» Task: In the records below, the line with "Zpos pa < 2 ^ 1000 * Zpos pb ->" opens the range and the line with "as [|p|p] eqn:Es." closes it; print that range exactly and nothing else.
___ Supplied records
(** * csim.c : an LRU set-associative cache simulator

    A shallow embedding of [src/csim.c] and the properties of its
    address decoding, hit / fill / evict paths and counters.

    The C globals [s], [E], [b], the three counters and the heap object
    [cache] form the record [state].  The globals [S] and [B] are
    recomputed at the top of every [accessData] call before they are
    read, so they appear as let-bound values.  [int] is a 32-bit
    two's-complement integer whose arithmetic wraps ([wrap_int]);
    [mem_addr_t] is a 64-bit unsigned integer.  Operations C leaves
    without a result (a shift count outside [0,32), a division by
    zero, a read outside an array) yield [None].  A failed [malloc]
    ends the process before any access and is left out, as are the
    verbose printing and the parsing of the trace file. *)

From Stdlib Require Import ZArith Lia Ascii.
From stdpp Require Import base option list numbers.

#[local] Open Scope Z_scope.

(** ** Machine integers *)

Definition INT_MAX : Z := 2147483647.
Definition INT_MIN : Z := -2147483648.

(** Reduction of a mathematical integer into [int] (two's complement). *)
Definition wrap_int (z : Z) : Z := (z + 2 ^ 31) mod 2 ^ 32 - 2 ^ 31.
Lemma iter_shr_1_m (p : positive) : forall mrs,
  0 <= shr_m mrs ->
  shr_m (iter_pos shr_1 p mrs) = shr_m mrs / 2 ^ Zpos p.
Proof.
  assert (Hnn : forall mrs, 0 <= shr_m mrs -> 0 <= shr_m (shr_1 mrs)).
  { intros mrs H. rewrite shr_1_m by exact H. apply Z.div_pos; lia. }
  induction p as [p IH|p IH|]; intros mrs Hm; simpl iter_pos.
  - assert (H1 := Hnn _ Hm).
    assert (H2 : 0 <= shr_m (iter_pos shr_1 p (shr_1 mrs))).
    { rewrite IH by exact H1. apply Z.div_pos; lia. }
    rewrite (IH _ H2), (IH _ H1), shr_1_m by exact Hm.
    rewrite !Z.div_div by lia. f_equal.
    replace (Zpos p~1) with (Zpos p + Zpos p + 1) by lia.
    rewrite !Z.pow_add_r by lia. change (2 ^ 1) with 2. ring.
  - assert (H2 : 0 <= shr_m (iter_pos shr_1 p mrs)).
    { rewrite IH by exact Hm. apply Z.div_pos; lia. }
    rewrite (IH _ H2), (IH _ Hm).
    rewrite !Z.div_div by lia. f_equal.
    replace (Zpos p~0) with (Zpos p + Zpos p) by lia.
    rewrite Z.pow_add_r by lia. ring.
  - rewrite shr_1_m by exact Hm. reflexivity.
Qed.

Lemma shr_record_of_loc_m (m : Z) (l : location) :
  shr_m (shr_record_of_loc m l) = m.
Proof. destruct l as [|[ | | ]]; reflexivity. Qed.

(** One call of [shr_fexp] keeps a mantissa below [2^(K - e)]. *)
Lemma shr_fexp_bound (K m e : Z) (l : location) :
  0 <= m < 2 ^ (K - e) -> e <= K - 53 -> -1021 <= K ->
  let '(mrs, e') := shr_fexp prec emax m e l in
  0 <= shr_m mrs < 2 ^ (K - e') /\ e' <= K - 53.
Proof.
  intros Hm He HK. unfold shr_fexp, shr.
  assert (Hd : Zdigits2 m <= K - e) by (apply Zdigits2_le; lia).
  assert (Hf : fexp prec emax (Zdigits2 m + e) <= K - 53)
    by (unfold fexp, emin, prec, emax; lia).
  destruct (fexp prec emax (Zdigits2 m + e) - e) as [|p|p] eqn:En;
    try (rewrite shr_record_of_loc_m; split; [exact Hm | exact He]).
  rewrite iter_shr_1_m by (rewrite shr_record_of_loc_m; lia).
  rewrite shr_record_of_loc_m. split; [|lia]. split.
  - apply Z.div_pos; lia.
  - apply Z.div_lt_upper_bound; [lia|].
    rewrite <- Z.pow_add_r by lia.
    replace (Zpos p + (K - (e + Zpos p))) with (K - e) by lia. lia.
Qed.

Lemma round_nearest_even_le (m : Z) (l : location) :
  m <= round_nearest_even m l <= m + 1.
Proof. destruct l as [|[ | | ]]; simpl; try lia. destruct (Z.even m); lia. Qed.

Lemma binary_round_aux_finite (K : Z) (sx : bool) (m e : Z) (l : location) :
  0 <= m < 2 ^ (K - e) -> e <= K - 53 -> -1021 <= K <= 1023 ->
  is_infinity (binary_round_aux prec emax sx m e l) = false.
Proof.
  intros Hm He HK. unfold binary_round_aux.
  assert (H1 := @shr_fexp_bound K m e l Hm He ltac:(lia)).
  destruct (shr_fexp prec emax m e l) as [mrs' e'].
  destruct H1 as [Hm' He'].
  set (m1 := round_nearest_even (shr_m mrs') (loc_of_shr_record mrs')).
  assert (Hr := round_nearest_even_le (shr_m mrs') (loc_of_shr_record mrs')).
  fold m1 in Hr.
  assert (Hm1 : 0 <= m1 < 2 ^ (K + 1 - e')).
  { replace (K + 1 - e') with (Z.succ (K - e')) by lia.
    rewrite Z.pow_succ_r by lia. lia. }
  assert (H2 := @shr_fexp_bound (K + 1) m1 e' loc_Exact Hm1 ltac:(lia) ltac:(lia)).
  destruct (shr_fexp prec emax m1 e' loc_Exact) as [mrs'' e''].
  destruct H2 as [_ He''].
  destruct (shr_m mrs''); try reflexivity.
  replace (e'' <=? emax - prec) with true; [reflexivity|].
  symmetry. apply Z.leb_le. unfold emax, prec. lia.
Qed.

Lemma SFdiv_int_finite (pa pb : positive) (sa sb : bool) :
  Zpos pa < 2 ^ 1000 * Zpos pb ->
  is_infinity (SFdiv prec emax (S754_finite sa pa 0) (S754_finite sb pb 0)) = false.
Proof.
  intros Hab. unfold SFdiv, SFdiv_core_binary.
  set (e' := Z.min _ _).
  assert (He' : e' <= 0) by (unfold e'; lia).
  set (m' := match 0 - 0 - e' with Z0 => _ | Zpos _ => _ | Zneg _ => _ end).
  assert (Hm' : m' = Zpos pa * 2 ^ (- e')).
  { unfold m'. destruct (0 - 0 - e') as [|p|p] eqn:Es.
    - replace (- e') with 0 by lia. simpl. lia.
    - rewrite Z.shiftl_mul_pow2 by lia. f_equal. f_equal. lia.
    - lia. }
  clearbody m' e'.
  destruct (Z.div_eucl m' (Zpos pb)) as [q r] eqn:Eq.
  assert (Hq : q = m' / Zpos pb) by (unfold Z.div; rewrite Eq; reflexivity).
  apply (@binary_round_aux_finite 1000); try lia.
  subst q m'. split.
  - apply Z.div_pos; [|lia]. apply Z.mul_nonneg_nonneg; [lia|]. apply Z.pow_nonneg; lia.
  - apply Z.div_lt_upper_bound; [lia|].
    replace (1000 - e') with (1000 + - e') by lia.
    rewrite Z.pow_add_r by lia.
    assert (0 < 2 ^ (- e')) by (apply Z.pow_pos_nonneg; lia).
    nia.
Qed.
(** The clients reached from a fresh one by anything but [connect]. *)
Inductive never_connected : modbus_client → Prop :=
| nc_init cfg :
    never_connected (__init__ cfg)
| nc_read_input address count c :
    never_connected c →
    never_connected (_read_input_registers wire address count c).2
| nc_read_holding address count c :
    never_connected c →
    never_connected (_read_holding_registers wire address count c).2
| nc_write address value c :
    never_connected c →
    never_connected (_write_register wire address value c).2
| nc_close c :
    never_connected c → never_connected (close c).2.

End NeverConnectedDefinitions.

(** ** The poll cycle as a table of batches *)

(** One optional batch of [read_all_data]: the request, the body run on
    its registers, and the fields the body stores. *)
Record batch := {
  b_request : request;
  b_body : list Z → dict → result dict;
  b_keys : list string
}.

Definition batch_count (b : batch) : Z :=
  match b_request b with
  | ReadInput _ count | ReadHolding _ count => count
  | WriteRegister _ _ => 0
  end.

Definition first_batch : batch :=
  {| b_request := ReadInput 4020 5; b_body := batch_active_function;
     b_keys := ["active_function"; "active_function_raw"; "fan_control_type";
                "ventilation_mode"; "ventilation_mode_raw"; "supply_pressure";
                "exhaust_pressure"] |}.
______
» Task answer:
  Zpos pa < 2 ^ 1000 * Zpos pb ->
  is_infinity (SFdiv prec emax (S754_finite sa pa 0) (S754_finite sb pb 0)) = false.
Proof.
  intros Hab. unfold SFdiv, SFdiv_core_binary.
  set (e' := Z.min _ _).
  assert (He' : e' <= 0) by (unfold e'; lia).
  set (m' := match 0 - 0 - e' with Z0 => _ | Zpos _ => _ | Zneg _ => _ end).
  assert (Hm' : m' = Zpos pa * 2 ^ (- e')).
  { unfold m'. destruct (0 - 0 - e') as [|p|p] eqn:Es.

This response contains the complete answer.